BANJARAGUNG -Yayasan Pondok Pesantren (Ponpes) Darussalam Syafa’at menggelar Pengajian Akbar, wisuda, tasyakuran kelas akhir Madrasah Diniyah TPQ, TK, SD, SMP, SMK, dihadiri ribuan jamaah.
Acara tersebut digelar di halaman Pondok Pesantren Darussalam Syafa’at, Unit 3, Kampung Moris Jaya, Kecamatan Banjar Agung, Kabupaten Tulangbawang, Senin (15-05-2023).
Acara dihadiri Staff Ahli Bidang Kemasyarakatan dan Sumberdaya Manusia (SDM) Indra Permana, mewakili Penjabat Bupati Qudrotul Ihwan, Kabag Kesra, Camat Banjar Agung, dan penceramah KH. Achmad Chalwani Nawawi, Pengasuh PP An Nawawi, Berjan, Purworejo Jateng dan Mursyid Thoriqoh Qadiriyah wa Naqsabandiyah, Pembina PP Darussalam Syafa’at KH. Solihin Ahmad, Pengasuh PP Darussalam Syafa’at, DR (C) Kiyai M. Ilham Fanani, MM.
KH. Achmad Chalwani Nawawi, dalam ceramahnya mengatakan, bahwa komponen keberhasilan doa tergantung tiga hal.

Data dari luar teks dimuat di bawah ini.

Lemma absent_header_not_JSON env resp :
  strings_ToLower env "" = "" ->
  Response.Header resp !! "Content-Type" = None -> declaresJSON env resp = false.
Proof.
  intros Hl H. unfold declaresJSON, Response.Get. rewrite H, Hl. reflexivity.
Qed.

(** C3.  On a response with a status from 200 to 299 the dispatch
    succeeds, and its result keeps the status and the bytes of the body.
    With an empty body it has no message and no result.  With a body, the
    envelope is decoded from JSON only if the header declares a JSON
    content type, and when decoding succeeds the decoded envelope is the
    result; in every other case (the header does not declare JSON, or
    decoding fails) the message is the body trimmed; without a declaration
    of JSON nothing else is set. *)
Theorem success_response_decoding (env : Env) (resp : Response.t) (raw : list byte) :
  let status := Response.StatusCode resp in
  let empty := APIResponse.mk 0 "" [] status raw in
  let text := strings.TrimSpace (go_string raw) in
  200 <= status < 300 ->
  exists out : APIResponse.t,
    decodeResponse env resp raw = Ok out
    /\ APIResponse.StatusCode out = status
    /\ APIResponse.RawBody out = raw
    /\ (raw = [] -> out = empty)
    /\ (raw <> [] -> declaresJSON env resp = true ->
        forall decoded, Unmarshal_APIResponse raw empty = (decoded, None) ->
                        out = decoded)
    /\ (raw <> [] -> declaresJSON env resp = true ->
        forall partial e, Unmarshal_APIResponse raw empty = (partial, Some e) ->
                          out = APIResponse.withMessage partial text)
    /\ (raw <> [] -> declaresJSON env resp = false ->
        out = APIResponse.withMessage empty text).
Proof.
  intros status empty text Hs. unfold decodeResponse. fold status.
  replace ((status <? 200) || (300 <=? status)) with false
    by (symmetry; apply orb_false_iff; split; [apply Z.ltb_ge | apply Z.leb_gt]; lia).
  fold empty. fold text. fold (declaresJSON env resp).
  destruct (Nat.eqb_spec (length raw) 0) as [Hl|Hl].
  { assert (Hnil : raw = []) by (destruct raw; [reflexivity | discriminate]).
    exists empty. split; [reflexivity|]. split; [reflexivity|]. split; [reflexivity|].
    split; [reflexivity|]. repeat split; intros; contradiction. }
  assert (Hne : raw <> []) by (intros ->; apply Hl; reflexivity).
  destruct (declaresJSON env resp) eqn:Ed.
  - pose proof (Unmarshal_APIResponse_keeps raw empty) as [K1 K2].
    destruct (Unmarshal_APIResponse raw empty) as [out' [e|]]; cbn [fst] in K1, K2.
    + exists (APIResponse.withMessage out' text).
      split; [reflexivity|]. split; [exact K1|]. split; [exact K2|].
      split; [intros; contradiction|].
      split; [intros _ _ decoded H; discriminate|].
      split; [intros _ _ partial e' [= <- _]; reflexivity|].
      intros _ H; discriminate.
    + exists out'.
      split; [reflexivity|]. split; [exact K1|]. split; [exact K2|].
      split; [intros; contradiction|].
      split; [intros _ _ decoded [= <-]; reflexivity|].
      split; [intros _ _ partial e' H; discriminate|].
      intros _ H; discriminate.
  - exists (APIResponse.withMessage empty text).
    split; [reflexivity|]. split; [reflexivity|]. split; [reflexivity|].
    split; [intros; contradiction|].
    split; [intros _ H; discriminate|].
    split; [intros _ H; discriminate|].
    reflexivity.
Qed.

Pertama, orang yang berdoa. Kedua, tempat berdoa. Ketiga, waktu berdoa.
“Kalau orang hatinya bersih, berdoa langsung diterima oleh Allah swt,” ungkap Kiai Chalwani dalam Pengajian Akbar, wisuda, tasyakuran kelas akhir Madrasah Diniyah TPQ, TK, SD, SMP, SMK Pondok Pesantren Darussalam Syafa’at.
Kalau orang berdoa hatinya masih kotor, sambung Kiai Chalwani, perlu dibersihkan dulu hatinya, jangan keburu meminta yang macam-macam. ”Padahal sudah ingin minta yang macam-macam, coba. (Misalnya) ingin honornya naik,” terangnya.

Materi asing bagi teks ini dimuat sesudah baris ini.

(** Every move keeps the counting invariant. *)
Lemma do_action_cnt sprintf_len M a s s' :
  do_action sprintf_len a s = Some s' → ctl s → cnt M s → cnt M s'.
Proof.
  unfold do_action. destruct (crashed s) eqn:Hc; [done|].
  intros Ha [Hint Hprod Hlen Hnum Hopen Hstat Hcaller] [HM Hnn Htot Hcc].
  destruct a as [|n| | | | |n t| |].
  - destruct (prod s) as [|[] p] eqn:Hp; try done. simplify_eq.
    constructor; simpl; done.
  - destruct (prod s) as [|[] p] eqn:Hp; try done.
    destruct (workers s !! n) as [w|] eqn:Hw; [|done].
    destruct (running w) eqn:Hr; [|done]. simplify_eq.
    destruct (insert_split _ _ _ (receive sprintf_len v w) Hw) as (l1 & l2 & Hws & Hins & _).
    rewrite Hws in Hnn, Htot. rewrite fmap_app, fmap_cons in Hnn, Htot.
    apply Forall_app in Hnn as [Hnn1 Hnn2]. apply Forall_cons in Hnn2 as [Hnnw Hnn2].
    rewrite sum_items_app in Htot.
    change (items_of (SendItem v :: p)) with (v :: items_of p) in Htot.
    cbn [sum_items foldr length] in Htot. fold (sum_items (status <$> l2)) in Htot.
    pose proof (sum_items_nonneg _ Hnn1). pose proof (sum_items_nonneg _ Hnn2).
    assert (ItemCount (status (receive sprintf_len v w)) = ItemCount (status w) + 1)%Z as Hic.
    { rewrite receive_ItemCount. apply wrap_int_small. lia. }
    constructor; simpl; try done.
    + rewrite Hins, fmap_app, fmap_cons. apply Forall_app. split; [done|].
      constructor; [lia|done].
    + rewrite Hins, fmap_app, fmap_cons, sum_items_app.
      cbn [sum_items foldr]. fold (sum_items (status <$> l2)). lia.
  - destruct (prod s) as [|[] p] eqn:Hp; try done.
    destruct (caller s) eqn:Hcl; try done. simplify_eq.
    constructor; simpl; try done. by rewrite Hcaller.
  - destruct (prod s) as [|[] p] eqn:Hp; try done; simplify_eq;
      constructor; simpl; done.
  - destruct (prod s) as [|? p] eqn:Hp; try done.
    destruct (prod_panic s); [|done]. simplify_eq.
    constructor; simpl; try done. by rewrite Hp.
  - destruct (caller s) eqn:Hcl; try done.
    destruct (cErrors_closed s) eqn:He; [|done]. simplify_eq.
    constructor; simpl; try done. by rewrite Hcaller.
  - destruct (workers s !! n) as [w|] eqn:Hw; [|done].
    destruct (running w) eqn:Hr; [|done].
    destruct (cItems_closed s) eqn:Hi; [|done]. case_bool_decide; [|done].
    simpl in Ha. simplify_eq.
    destruct (insert_split _ _ _
      {| writer := writer w; status := final_status t (status w); running := false |} Hw)
      as (l1 & l2 & Hws & Hins & _).
    rewrite Hws in Hnn, Htot. rewrite fmap_app, fmap_cons in Hnn, Htot.
    constructor; simpl; try done.
    + rewrite Hins, fmap_app, fmap_cons.
      apply Forall_app in Hnn as [Hnn1 Hnn2]. apply Forall_cons in Hnn2 as [Hnnw Hnn2].
      apply Forall_app. split; [done|]. by constructor.
    + rewrite Hins, fmap_app, fmap_cons, sum_items_app.
      rewrite sum_items_app in Htot. exact Htot.
  - destruct (caller s) as [|i ic ib|] eqn:Hcl; try done.
    destruct (chStatus s) as [|st b] eqn:Hb; [done|].
    destruct (i <? poolSize s)%Z eqn:Hlt; [|done]. simplify_eq.
    constructor; simpl; try done.
    rewrite sum_items_app. simpl.
    assert (Forall (λ st, (0 ≤ ItemCount st)%Z) (received s ++ st :: b)) as Hrnn.
    { rewrite Hstat. by apply ended_Forall. }
    pose proof (sum_items_sublist _ _ (ended_sublist (workers s)) Hnn) as Hle.
    rewrite <- (sum_items_perm _ _ Hstat), sum_items_app in Hle. simpl in Hle.
    apply Forall_app in Hrnn as [Hr1 Hr2]. apply Forall_cons in Hr2 as [Hst Hr2].
    pose proof (sum_items_nonneg _ Hr1). pose proof (sum_items_nonneg _ Hr2).
    rewrite wrap_int_small; lia.
  - destruct (caller s) as [|i ic ib|] eqn:Hcl; try done.
    destruct (i <? poolSize s)%Z eqn:Hlt; [done|]. simplify_eq.
    constructor; simpl; done.
Qed.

Mursyid Tarekat Qadiriyyah/Naqasyabandiyyah itu menjelaskan, tempat ikut menentukan keberhasilan doa. “Tempat-tempat yang mustajab, hanya ada di Makkah dan Madinah: Hijir Ismail, Maqam Ibrahim, Zam-zam, Shofa, Marwah, Raudlah (Madinah), Baabu Jibril (Madinah),” terangnya.
Di luar kota suci umat Islam itu, sambungnya, tidak ada tempat yang mustajab, akan tetapi, ada saa’ah-saa’ah mustajabah (waktu-waktu yang mustajab).
“Pertama, Nabi mengatakan, maa qubailal maghrib; menjelang magrib itu untuk berdoa mustajab,” kata putra KH Nawawi itu.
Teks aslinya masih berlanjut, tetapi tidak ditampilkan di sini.